Work instructions:
What you return should match the data exactly, from the first line to the last.

(Records excerpted from a collection)
Definition config_plan (cfg : setupConfig) : list planned :=
  Some (main_conn, "UPDATE monitoring.cluster_config SET value = $1 WHERE key = 'cluster_name'", [clusterName cfg]) ::
  Some (main_conn, "UPDATE monitoring.cluster_config SET value = $1 WHERE key = 'stanza'", [stanza cfg]) ::
  (on main_conn <$> ["CREATE USER pgmonitor PASSWORD 'password'"; "GRANT pg_monitor TO pgmonitor";
     "GRANT USAGE ON SCHEMA monitoring TO pgmonitor"; "GRANT SELECT ON monitoring.cluster_config TO pgmonitor"]).

Definition database_plan (db : string) : list planned :=
  on main_conn <$> ["CREATE DATABASE " +:+ Sanitize db; "GRANT CONNECT ON DATABASE " +:+ Sanitize db +:+ " TO pgmonitor"].

Definition schema_plan (schema : ExtraSchema) : list planned :=
  [on (ConnStr credentials (ExtraSchema_Database schema))
     ("CREATE SCHEMA IF NOT EXISTS " +:+ Sanitize (ExtraSchema_Name schema))].

Definition extension_plan (extension : InstalledExtension) : list planned :=
  [on (ConnStr credentials (InstalledExtension_Database extension))
     ("CREATE EXTENSION " +:+ Sanitize (InstalledExtension_Name extension))].

Definition role_plan (role : ExtraRole) : list planned :=
  (on main_conn <$> [
     "CREATE ROLE " +:+ Sanitize (ExtraRole_Role role) +:+ " WITH LOGIN PASSWORD $$" +:+ ExtraRole_Password role +:+ "$$";
     "CREATE DATABASE " +:+ Sanitize (ExtraRole_Database role) +:+ " OWNER " +:+ Sanitize (ExtraRole_Role role);
     "GRANT CONNECT ON DATABASE " +:+ Sanitize (ExtraRole_Database role) +:+ " TO pgmonitor"]) ++
  [on (ConnStr credentials (ExtraRole_Database role))
     ("CREATE SCHEMA " +:+ Sanitize (ExtraRole_Schema role) +:+ " AUTHORIZATION " +:+ Sanitize (ExtraRole_Role role))].

(** As the role itself. *)
Definition table_plan (table : ExtraTable) : list planned :=
  match ExtraTable_Role table with
  | None => [None]
  | Some role =>
      on (ConnStrForUser credentials (ExtraTable_Database table) (ExtraRole_Role role) (ExtraRole_Password role)) <$>
        (if decide (ExtraTable_Schema table = "") then []
         else ["SET search_path TO " +:+ Sanitize (ExtraTable_Schema table)]) ++ [ExtraTable_DDL table]
  end.

Definition setup_plan (cfg : setupConfig) : list planned :=
  config_plan cfg ++ (extraDatabases cfg ≫= database_plan) ++ (extraSchemas cfg ≫= schema_plan) ++
  (installedExtensions cfg ≫= extension_plan) ++ (extraRoles cfg ≫= role_plan) ++ (extraTables cfg ≫= table_plan).
End plan.

(** The statement was sent, on an open pool with the connection string of the plan. *)
Definition sent (p : planned) (st : stmt) : Prop :=
  exists conn, st_conn st = Some conn /\ p = Some (conn, st_sql st, st_args st).

Definition succeeded (st : stmt) : Prop := st_err st = None.

(** All of the plan was carried out. *)
Definition carried_out (plan : list planned) (done : list stmt) : Prop :=
  Forall2 sent plan done /\ Forall succeeded done.

(** The plan was followed up to a statement that failed, or up to a point where some of
    it is left to do. *)
Definition stopped (plan : list planned) (done : list stmt) : Prop :=
  exists plan1 plan2, plan = plan1 ++ plan2 /\
    ((carried_out plan1 done /\ plan2 <> []) \/
     (exists done' st, done = done' ++ [st] /\ Forall2 sent plan1 done /\
        Forall succeeded done' /\ st_err st <> None)).

Definition outcome_of (err : option error) (plan : list planned) (done : list stmt) : Prop :=
  match err with None => carried_out plan done | Some _ => stopped plan done end.

Section proofs.
Context `{O : Outside}.
(** Two values for three positions. *)
Definition two_y : YArr := float_array [Num 10; Num 20].
Definition short_y_args : AddArgs :=
  {| a_max_n_samples := None; a_downsampler := None; a_limit_to_view := false;
     a_hf_x := Some nan_x; a_hf_y := Some two_y; a_hf_hovertext := HNone;
     a_uuid4 := "u" |}.

(** * Properties *)

(** ** Strings *)

Lemma append_cons (c : ascii) (s t : string) : String c s +:+ t = String c (s +:+ t).
Proof. reflexivity. Qed.

Lemma append_empty_l (s : string) : "" +:+ s = s.
Proof. reflexivity. Qed.

Lemma append_empty_r (s : string) : s +:+ "" = s.
Proof. induction s as [|c s IH]; [done | by rewrite append_cons, IH]. Qed.

Lemma length_append (a b : string) :
  String.length (a +:+ b) = (String.length a + String.length b)%nat.
Proof.
  induction a as [|c a IH]; [done |]. rewrite append_cons. simpl. by rewrite IH.
Qed.

Lemma startswith_append (p s : string) : startswith (p +:+ s) p = true.
Proof.
  unfold startswith. induction p as [|c p IH].
  - rewrite append_empty_l. by destruct s.
  - rewrite append_cons. simpl. destruct (ascii_dec c c); [done | congruence].
Qed.

Lemma startswith_append_r (s p t : string) :
  startswith s p = true → startswith (s +:+ t) p = true.
Proof.
  unfold startswith. revert s. induction p as [|c p IH]; intros s H; simpl in *.
  - by destruct (s +:+ t).
  - destruct s as [|d s]; [done |]. rewrite append_cons. simpl in *.
    destruct (ascii_dec c d); [by apply IH | done].
Qed.
(** [handleUpdateAccess(req, res)]. *)
Definition handleUpdateAccess (body : UpdateBody) (w : World)
    : World * Response UpdateData :=
  if negb (isValidAdmin (u_adminKey body))
  then (w, mkResponse 403 false "Invalid admin key" None)
  else
    match u_macAddress body with
    | None => (w, mkResponse 400 false "Invalid MAC address format" None)
    | Some mac =>
        if negb (isValidMac mac)
        then (w, mkResponse 400 false "Invalid MAC address format" None)
        else if negb (isAccessType (u_accessType body))
        then
          (w, mkResponse 400 false
                "Invalid access type. Must be: trial, unlimited, or admin" None)
        else
          let accessType := default "" (u_accessType body) in
          let normalizedMac := js.toLowerCase mac in
          let '(w1, allMacs) := getAllMacAddresses w in
          match allMacs !! normalizedMac with
          | None =>
              (w1, mkResponse 404 false "MAC address not found in whitelist" None)
          | Some entry =>
              let entry' :=
                mkEntry (macAddress entry) (description entry) (Some accessType)
                  (addedAt entry) (Some (clock w1)) (accessCount entry)
                  (lastSeen entry) (lastDevice entry) in
              let '(w2, saved) :=
                saveAllMacAddresses (<[normalizedMac := entry']> allMacs) w1 in
              if saved
              then
                (w2, mkResponse 200 true "Access type updated successfully"
                       (Some (mkUpdateData normalizedMac accessType
                                (updatedAt entry'))))
              else
                (w2, mkResponse 500 false
                       "Failed to update MAC address in database" None)
          end
    end.

(** The body of a [check-access] request. *)
Record CheckBody : Type := mkCheckBody {
  c_macAddresses : option (list string);
  c_deviceInfo : option mac_database.DeviceInfo }.

(** The [data] of the answer to a check: the entry's public fields when
    access is granted, the same fields of a member of
    [Object.prototype] found under the key ([description] and
    [addedAt] are [undefined] there and left out of the answer), the
    request echoed back when it is refused. *)
Inductive CheckData : Type :=
| Granted (mac : string) (desc : string) (accessType_ : string) (addedAt_ : Z)
    (lastSeen_ : option Z) (accessCount_ : option nat)
| GrantedMember (mac : string) (accessType_ : string)
    (lastSeen_ : option Z) (accessCount_ : option nat)
| Refused (providedMacs : list string)
    (deviceInfo : option mac_database.DeviceInfo).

Result:
Definition config_plan (cfg : setupConfig) : list planned :=
  Some (main_conn, "UPDATE monitoring.cluster_config SET value = $1 WHERE key = 'cluster_name'", [clusterName cfg]) ::
  Some (main_conn, "UPDATE monitoring.cluster_config SET value = $1 WHERE key = 'stanza'", [stanza cfg]) ::
  (on main_conn <$> ["CREATE USER pgmonitor PASSWORD 'password'"; "GRANT pg_monitor TO pgmonitor";
     "GRANT USAGE ON SCHEMA monitoring TO pgmonitor"; "GRANT SELECT ON monitoring.cluster_config TO pgmonitor"]).

Definition database_plan (db : string) : list planned :=
  on main_conn <$> ["CREATE DATABASE " +:+ Sanitize db; "GRANT CONNECT ON DATABASE " +:+ Sanitize db +:+ " TO pgmonitor"].

Definition schema_plan (schema : ExtraSchema) : list planned :=
  [on (ConnStr credentials (ExtraSchema_Database schema))
     ("CREATE SCHEMA IF NOT EXISTS " +:+ Sanitize (ExtraSchema_Name schema))].

Definition extension_plan (extension : InstalledExtension) : list planned :=
  [on (ConnStr credentials (InstalledExtension_Database extension))
     ("CREATE EXTENSION " +:+ Sanitize (InstalledExtension_Name extension))].

Definition role_plan (role : ExtraRole) : list planned :=
  (on main_conn <$> [
     "CREATE ROLE " +:+ Sanitize (ExtraRole_Role role) +:+ " WITH LOGIN PASSWORD $$" +:+ ExtraRole_Password role +:+ "$$";
     "CREATE DATABASE " +:+ Sanitize (ExtraRole_Database role) +:+ " OWNER " +:+ Sanitize (ExtraRole_Role role);
     "GRANT CONNECT ON DATABASE " +:+ Sanitize (ExtraRole_Database role) +:+ " TO pgmonitor"]) ++
  [on (ConnStr credentials (ExtraRole_Database role))
     ("CREATE SCHEMA " +:+ Sanitize (ExtraRole_Schema role) +:+ " AUTHORIZATION " +:+ Sanitize (ExtraRole_Role role))].

(** As the role itself. *)
Definition table_plan (table : ExtraTable) : list planned :=
  match ExtraTable_Role table with
  | None => [None]
  | Some role =>
      on (ConnStrForUser credentials (ExtraTable_Database table) (ExtraRole_Role role) (ExtraRole_Password role)) <$>
        (if decide (ExtraTable_Schema table = "") then []
         else ["SET search_path TO " +:+ Sanitize (ExtraTable_Schema table)]) ++ [ExtraTable_DDL table]
  end.

Definition setup_plan (cfg : setupConfig) : list planned :=
  config_plan cfg ++ (extraDatabases cfg ≫= database_plan) ++ (extraSchemas cfg ≫= schema_plan) ++
  (installedExtensions cfg ≫= extension_plan) ++ (extraRoles cfg ≫= role_plan) ++ (extraTables cfg ≫= table_plan).
End plan.

(** The statement was sent, on an open pool with the connection string of the plan. *)
Definition sent (p : planned) (st : stmt) : Prop :=
  exists conn, st_conn st = Some conn /\ p = Some (conn, st_sql st, st_args st).

Definition succeeded (st : stmt) : Prop := st_err st = None.

(** All of the plan was carried out. *)
Definition carried_out (plan : list planned) (done : list stmt) : Prop :=
  Forall2 sent plan done /\ Forall succeeded done.

(** The plan was followed up to a statement that failed, or up to a point where some of
    it is left to do. *)
Definition stopped (plan : list planned) (done : list stmt) : Prop :=
  exists plan1 plan2, plan = plan1 ++ plan2 /\
    ((carried_out plan1 done /\ plan2 <> []) \/
     (exists done' st, done = done' ++ [st] /\ Forall2 sent plan1 done /\
        Forall succeeded done' /\ st_err st <> None)).

Definition outcome_of (err : option error) (plan : list planned) (done : list stmt) : Prop :=
  match err with None => carried_out plan done | Some _ => stopped plan done end.

Section proofs.
Context `{O : Outside}.
(** Two values for three positions. *)
Definition two_y : YArr := float_array [Num 10; Num 20].
Definition short_y_args : AddArgs :=
  {| a_max_n_samples := None; a_downsampler := None; a_limit_to_view := false;
     a_hf_x := Some nan_x; a_hf_y := Some two_y; a_hf_hovertext := HNone;
     a_uuid4 := "u" |}.

(** * Properties *)

(** ** Strings *)

Lemma append_cons (c : ascii) (s t : string) : String c s +:+ t = String c (s +:+ t).
Proof. reflexivity. Qed.

Lemma append_empty_l (s : string) : "" +:+ s = s.
Proof. reflexivity. Qed.

Lemma append_empty_r (s : string) : s +:+ "" = s.
Proof. induction s as [|c s IH]; [done | by rewrite append_cons, IH]. Qed.

Lemma length_append (a b : string) :
  String.length (a +:+ b) = (String.length a + String.length b)%nat.
Proof.
  induction a as [|c a IH]; [done |]. rewrite append_cons. simpl. by rewrite IH.
Qed.

Lemma startswith_append (p s : string) : startswith (p +:+ s) p = true.
Proof.
  unfold startswith. induction p as [|c p IH].
  - rewrite append_empty_l. by destruct s.
  - rewrite append_cons. simpl. destruct (ascii_dec c c); [done | congruence].
Qed.

Lemma startswith_append_r (s p t : string) :
  startswith s p = true → startswith (s +:+ t) p = true.
Proof.
  unfold startswith. revert s. induction p as [|c p IH]; intros s H; simpl in *.
  - by destruct (s +:+ t).
  - destruct s as [|d s]; [done |]. rewrite append_cons. simpl in *.
    destruct (ascii_dec c d); [by apply IH | done].
Qed.
(** [handleUpdateAccess(req, res)]. *)
Definition handleUpdateAccess (body : UpdateBody) (w : World)
    : World * Response UpdateData :=
  if negb (isValidAdmin (u_adminKey body))
  then (w, mkResponse 403 false "Invalid admin key" None)
  else
    match u_macAddress body with
    | None => (w, mkResponse 400 false "Invalid MAC address format" None)
    | Some mac =>
        if negb (isValidMac mac)
        then (w, mkResponse 400 false "Invalid MAC address format" None)
        else if negb (isAccessType (u_accessType body))
        then
          (w, mkResponse 400 false
                "Invalid access type. Must be: trial, unlimited, or admin" None)
        else
          let accessType := default "" (u_accessType body) in
          let normalizedMac := js.toLowerCase mac in
          let '(w1, allMacs) := getAllMacAddresses w in
          match allMacs !! normalizedMac with
          | None =>
              (w1, mkResponse 404 false "MAC address not found in whitelist" None)
          | Some entry =>
              let entry' :=
                mkEntry (macAddress entry) (description entry) (Some accessType)
                  (addedAt entry) (Some (clock w1)) (accessCount entry)
                  (lastSeen entry) (lastDevice entry) in
              let '(w2, saved) :=
                saveAllMacAddresses (<[normalizedMac := entry']> allMacs) w1 in
              if saved
              then
                (w2, mkResponse 200 true "Access type updated successfully"
                       (Some (mkUpdateData normalizedMac accessType
                                (updatedAt entry'))))
              else
                (w2, mkResponse 500 false
                       "Failed to update MAC address in database" None)
          end
    end.

(** The body of a [check-access] request. *)
Record CheckBody : Type := mkCheckBody {
  c_macAddresses : option (list string);
  c_deviceInfo : option mac_database.DeviceInfo }.

(** The [data] of the answer to a check: the entry's public fields when
    access is granted, the same fields of a member of
    [Object.prototype] found under the key ([description] and
    [addedAt] are [undefined] there and left out of the answer), the
    request echoed back when it is refused. *)
Inductive CheckData : Type :=
| Granted (mac : string) (desc : string) (accessType_ : string) (addedAt_ : Z)
    (lastSeen_ : option Z) (accessCount_ : option nat)
| GrantedMember (mac : string) (accessType_ : string)
    (lastSeen_ : option Z) (accessCount_ : option nat)
| Refused (providedMacs : list string)
    (deviceInfo : option mac_database.DeviceInfo).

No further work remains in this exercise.